一定の感覚で呼吸をしていると、邪念が綺麗に消え去り、無心になることが出来る。


雀のさえずりと、隊士たちが道場へと向かう談笑の声が、目を頑なに瞑る光の耳に届いてくるのだ。


それさえも聞き流し、心を落ち着ける。数回深呼吸を繰り返し、いつもは多用しない、太刀の柄を強く握った。



――よし……。



本邸から道場に向かう隊士に混じり、光は黒く簡素な袴を翻して道を進んでいく。


途中、隊士に挨拶をされたため、いつもより険しい表情で挨拶を返すと、彼らは怪訝そうに首を傾げ、光に注目を集めた。

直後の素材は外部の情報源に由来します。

(* ------------------------------------------------------------------ *)
(** ** IEEE-754 binary64 *)

Module B64.

Definition prec : Z := 53.
Definition emax : Z := 1024.

Definition of_int (z : Z) : spec_float := binary_normalize prec emax z 0 false.

(** The rational [n/d] rounded once to the nearest double: the division of
    the Standard Library's specification, applied to the two integers. *)
Definition of_Q (q : Q) : spec_float :=
  match Qnum q with
  | Z0 => S754_zero false
  | Zpos n => SFdiv prec emax (S754_finite false n 0) (S754_finite false (Qden q) 0)
  | Zneg n => SFdiv prec emax (S754_finite true n 0) (S754_finite false (Qden q) 0)
  end.

(** The largest integer not above [x], for a finite [x = ±m·2^e]. *)
Definition floorZ (s : bool) (m : positive) (e : Z) : Z :=
  Z.shiftl (cond_Zopp s (Zpos m)) e.

(** The integer part of [x] towards zero. *)
Definition truncZ (s : bool) (m : positive) (e : Z) : Z :=
  cond_Zopp s (Z.shiftl (Zpos m) e).

(** [math.Floor]: the special values are returned as they are. *)
Definition floor (x : spec_float) : spec_float :=
  match x with
  | S754_finite s m e => binary_normalize prec emax (floorZ s m e) 0 s
  | _ => x
  end.

Definition to_int (x : spec_float) : option Z :=
  match x with
  | S754_zero _ => Some 0
  | S754_finite s m e =>
      let z := truncZ s m e in
      if (min_int <=? z) && (z <=? max_int) then Some z else None
  | S754_infinity _ | S754_nan => None
  end.

End B64.

#[export] Instance binary64 : Float64Ops spec_float := {
  f_const := B64.of_Q;
  f_of_int := B64.of_int;
  f_add := SFadd B64.prec B64.emax;
  f_sub := SFsub B64.prec B64.emax;
  f_mul := SFmul B64.prec B64.emax;
  f_div := SFdiv B64.prec B64.emax;
  f_sqrt := SFsqrt B64.prec B64.emax;
  f_floor := B64.floor;
  f_nan := S754_nan;
  f_ltb := SFltb;
  f_eqb := SFeqb;
  f_to_int := B64.to_int
}.

(* ------------------------------------------------------------------ *)
(** ** Exact real arithmetic *)

Inductive xreal : Type :=
| Xnan : xreal
| Xreal (r : R) : xreal.

Module XR.

Definition lift2 (f : R -> R -> R) (x y : xreal) : xreal :=
  match x, y with
  | Xreal a, Xreal b => Xreal (f a b)
  | _, _ => Xnan
  end.

Definition div (x y : xreal) : xreal :=
  match x, y with
  | Xreal a, Xreal b => if Req_dec_T b 0 then Xnan else Xreal (a / b)%R
  | _, _ => Xnan
  end.

Definition sqrt (x : xreal) : xreal :=
  match x with
  | Xreal a => if Rlt_dec a 0 then Xnan else Xreal (R_sqrt.sqrt a)
  | Xnan => Xnan
  end.

Definition floor (x : xreal) : xreal :=
  match x with
  | Xreal a => Xreal (IZR (Int_part a))
  | Xnan => Xnan
  end.

Definition ltb (x y : xreal) : bool :=
  match x, y with
  | Xreal a, Xreal b => if Rlt_dec a b then true else false
  | _, _ => false
  end.

Definition eqb (x y : xreal) : bool :=
  match x, y with
  | Xreal a, Xreal b => if Req_dec_T a b then true else false
  | _, _ => false
  end.

(** The integer part towards zero. *)
Definition truncZ (a : R) : Z :=
  if Rlt_dec a 0 then (- Int_part (- a))%Z else Int_part a.

Definition to_int (x : xreal) : option Z :=
  match x with
  | Xreal a =>
      let z := truncZ a in
      if (min_int <=? z) && (z <=? max_int) then Some z else None
  | Xnan => None
  end.

End XR.

#[export] Instance exact : Float64Ops xreal := {
  f_const := fun q => Xreal (Q2R q);
  f_of_int := fun z => Xreal (IZR z);
  f_add := XR.lift2 Rplus;
  f_sub := XR.lift2 Rminus;
  f_mul := XR.lift2 Rmult;
  f_div := XR.div;
  f_sqrt := XR.sqrt;
  f_floor := XR.floor;
  f_nan := Xnan;
  f_ltb := XR.ltb;
  f_eqb := XR.eqb;
  f_to_int := XR.to_int
}.

(** A constant of the source text as a double. *)
Definition b64 (q : Q) : spec_float := f_const q.

(* ================================================================== *)
(** * metrics/ewma.go *)

Module EWMA.

(** [1 - math.Exp(-5 / 60.0)] and the like, as the source spells them. *)
Definition M1_ALPHA : Q :=
  (7995558537067670723530454779393039643764495849609 # 100000000000000000000000000000000000000000000000000)%Q.
Definition M5_ALPHA : Q :=
  (1652854617838250828043555884505622088909149169922 # 100000000000000000000000000000000000000000000000000)%Q.
Definition M15_ALPHA : Q :=
  (554015199510327072118798241717740893363952636719 # 100000000000000000000000000000000000000000000000000)%Q.

Section Def.
Context {F : Type} `{Float64Ops F}.
Local Open Scope float_scope.

Record t : Type := mk {
  interval : Z;   (* uint32: expected tick interval in seconds *)
  alpha : F;      (* the smoothing constant *)
  uncounted : F;
  rate : F
}.

Definition NewEWMA (interval : Z) (alpha : F) : t :=
  mk interval alpha f_zero f_zero.

Definition Update (self : t) (value : F) : t :=
  mk (interval self) (alpha self) (uncounted self .+ value) (rate self).

Definition Tick (self : t) : t :=
  let count := uncounted self in
  let instantRate := count ./ f_of_int (interval self) in
  if rate self .== f_zero
  then mk (interval self) (alpha self) f_zero instantRate
  else mk (interval self) (alpha self) f_zero
          (rate self .+ alpha self .* (instantRate .- rate self)).

Definition Rate (self : t) : F := rate self.

End Def.

Arguments t F : clear implicits.

Section Spec.
Context {F : Type} `{Float64Ops F}.
Local Open Scope float_scope.

(** The instantaneous rate that [Tick] computes from the accumulator. *)
Definition instantRate (e : t F) : F :=
  uncounted e ./ f_of_int (interval e).

(** What the specification says a tick after the first one does to the
    rate: [rate += alpha * (instantRate - rate)]. *)
Definition smoothed (e : t F) : F :=
  rate e .+ alpha e .* (instantRate e .- rate e).

(** The calls made on an EWMA, oldest first. *)
Inductive call : Type :=
| DoUpdate (value : F)
| DoTick.

Definition do_call (e : t F) (c : call) : t F :=
  match c with
  | DoUpdate v => Update e v
  | DoTick => Tick e
  end.

Definition calls (e : t F) (cs : list call) : t F :=
  fold_left do_call cs e.

End Spec.

End EWMA.

(* ================================================================== *)
(** * The parts of Go's [time] package that the Meter uses

A [Time] is the number of nanoseconds since the zero [Time] (January 1,
year 1, 00:00:00 UTC), which is the value of a [time.Time] field that was
never assigned.  A [Duration] is an [int64] count of nanoseconds. *)

Module time.

Definition Time : Type := Z.
Definition Duration : Type := Z.

Definition zero : Time := 0.
Definition Second : Duration := 1000000000.

(** The Unix epoch, 1970-01-01T00:00:00Z, in seconds after the zero Time. *)
Definition unixToInternal : Z := 62135596800.
Definition Unix (sec : Z) : Time := (unixToInternal + sec) * Second.

(** [t.Sub(u)]: the duration [t - u]; the largest (smallest) duration when
    the difference does not fit. *)
Definition Sub (t u : Time) : Duration :=
  let d := t - u in
  if d <? min_int64 then min_int64
  else if max_int64 <? d then max_int64
  else d.

(** [d.Seconds()]: Go's [/] and [%] on integers truncate towards zero. *)
Definition Seconds {F} `{Float64Ops F} (d : Duration) : F :=
  let sec := Z.quot d Second in
  let nsec := Z.rem d Second in
  (f_of_int sec .+ f_of_int nsec ./ f_const (1000000000 # 1))%flt.

End time.

(* ================================================================== *)
(** * The Meter *)

(** What makes a Go program stop with a run-time panic in this code. *)
Inductive panic : Type :=
| CloseOfClosedChannel
| CloseOfNilChannel
| IndexOutOfRange.

Inductive result (A : Type) : Type :=
| Ok (a : A)
| Panic (p : panic).
Arguments Ok {A} a.
Arguments Panic {A} p.

Definition bind {A B} (r : result A) (k : A -> result B) : result B :=
  match r with
  | Ok a => k a
  | Panic p => Panic p
  end.

Module Meter.

(** A pointer to the one ticker, and the one channel, that [NewMeter]
    makes; [None] is [nil]. *)
Inductive Ref : Type := Obj.

Section Def.
Context {F : Type} `{Float64Ops F}.
Local Open Scope float_scope.

Record t : Type := mk {
  m1Rate : EWMA.t F;
  m5Rate : EWMA.t F;
  m15Rate : EWMA.t F;
  count : Z;                      (* uint64 *)
  startTime : time.Time;
  ticker : option Ref;            (* *time.Ticker *)
  tickerStopChan : option Ref     (* chan bool *)
}.

(** [NewMeter]'s composite literal names five fields; [count] and
    [startTime] keep their zero values.  The interval is five seconds.
    (The Meter's source passes it to [NewEWMA] as a [time.Duration] and
    calls the constants [M1Alpha], ...; [ewma.go] takes seconds and
    calls them [M1_ALPHA], ....) *)
Definition NewMeter : t :=
  let interval := 5 in
  mk (EWMA.NewEWMA interval (f_const EWMA.M1_ALPHA))
     (EWMA.NewEWMA interval (f_const EWMA.M5_ALPHA))
     (EWMA.NewEWMA interval (f_const EWMA.M15_ALPHA))
     0 time.zero (Some Obj) (Some Obj).

Definition tick (m : t) : t :=
  mk (EWMA.Tick (m1Rate m)) (EWMA.Tick (m5Rate m)) (EWMA.Tick (m15Rate m))
     (count m) (startTime m) (ticker m) (tickerStopChan m).

Definition Update (m : t) (delta : Z) : t :=
  mk (EWMA.Update (m1Rate m) (f_of_int delta))
     (EWMA.Update (m5Rate m) (f_of_int delta))
     (EWMA.Update (m15Rate m) (f_of_int delta))
     (wrap_uint64 (count m + delta)) (startTime m) (ticker m) (tickerStopChan m).

Definition Count (m : t) : Z := count m.

(** [time.Now()] is the argument [now]. *)
Definition MeanRate (m : t) (now : time.Time) : F :=
  let tdelta := time.Sub now (startTime m) in
  let count := Count m in
  f_of_int count ./ time.Seconds tdelta.

Definition OneMinuteRate (m : t) : F := EWMA.Rate (m1Rate m).
Definition FiveMinuteRate (m : t) : F := EWMA.Rate (m5Rate m).
Definition FifteenMinuteRate (m : t) : F := EWMA.Rate (m15Rate m).

(** ** The Meter with its goroutine

[NewMeter] starts [tickWatcher] in a goroutine of its own, so a run
of the program interleaves the caller's calls with the steps of that
goroutine.  The ticker and the channel are objects on the heap: they
keep their state when the Meter's fields that point to them are set
to [nil]. *)

Inductive watcher_pc : Type :=
| AtSelect          (* in the [for] loop, blocked in [select] *)
| AfterLoop         (* left the loop, before [m.ticker = nil] *)
| TickerCleared     (* before [m.tickerStopChan = nil] *)
| Exited.

Record world : Type := mkWorld {
  meter : t;
  tickerStopped : bool;     (* the ticker object: [Stop] was called on it *)
  chanClosed : bool;        (* the channel object *)
  watcher : watcher_pc
}.

Definition start : world := mkWorld NewMeter false false AtSelect.

Definition set_meter (w : world) (m : t) : world :=
  mkWorld m (tickerStopped w) (chanClosed w) (watcher w).

(** [m.Stop()], run by the caller without interruption. *)
Definition Stop (w : world) : result world :=
  match ticker (meter w) with
  | Some _ =>
      (* m.ticker.Stop() *)
      let w1 := mkWorld (meter w) true (chanClosed w) (watcher w) in
      (* close(m.tickerStopChan) *)
      match tickerStopChan (meter w1) with
      | None => Panic CloseOfNilChannel
      | Some _ =>
          if chanClosed w1 then Panic CloseOfClosedChannel
          else Ok (mkWorld (meter w1) (tickerStopped w1) true (watcher w1))
      end
  | None => Ok w
  end.

(** One step of the goroutine that runs [tickWatcher], other than the
    receipt of a tick: the receive from the closed channel with the
    [break] out of the loop, then the two assignments. *)
Definition tickWatcher_step (w : world) : world :=
  match watcher w with
  | AtSelect =>
      if chanClosed w
      then mkWorld (meter w) (tickerStopped w) (chanClosed w) AfterLoop
      else w
  | AfterLoop =>
      let m := meter w in
      mkWorld (mk (m1Rate m) (m5Rate m) (m15Rate m) (count m) (startTime m)
                  None (tickerStopChan m))
              (tickerStopped w) (chanClosed w) TickerCleared
  | TickerCleared =>
      let m := meter w in
      mkWorld (mk (m1Rate m) (m5Rate m) (m15Rate m) (count m) (startTime m)
                  (ticker m) None)
              (tickerStopped w) (chanClosed w) Exited
  | Exited => w
  end.

(** The ticker fires and the goroutine, in its [select], takes the tick
    and runs [m.tick()]. *)
Definition ticker_fires (w : world) : world :=
  match watcher w with
  | AtSelect => if tickerStopped w then w else set_meter w (tick (meter w))
  | _ => w
  end.

Inductive event : Type :=
| CallStop
| CallUpdate (delta : Z)
| Watcher
| TickerFires.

当の光は、標的――楠小十郎の背中の少し手前まで迫り、発したこともないような低い声を掛ける。


――いきなり斬りつけることはしない。


「楠小十郎! 貴様……長州の間者だな」



周りの空気が固まった。隊士たちが一斉に動きを止め、光と楠に信じられないというような視線を送った。


「大人しく捕まれ」


「っ…………!」


女のように色白で綺麗な顔を、見るに耐えないほど青ざめさせた楠は、直ぐに背を向けて、逃走を図る。


隊士の疑いが確信へと変わった瞬間であり、楠が光の術中に嵌ってしまった瞬間でもあったのだ。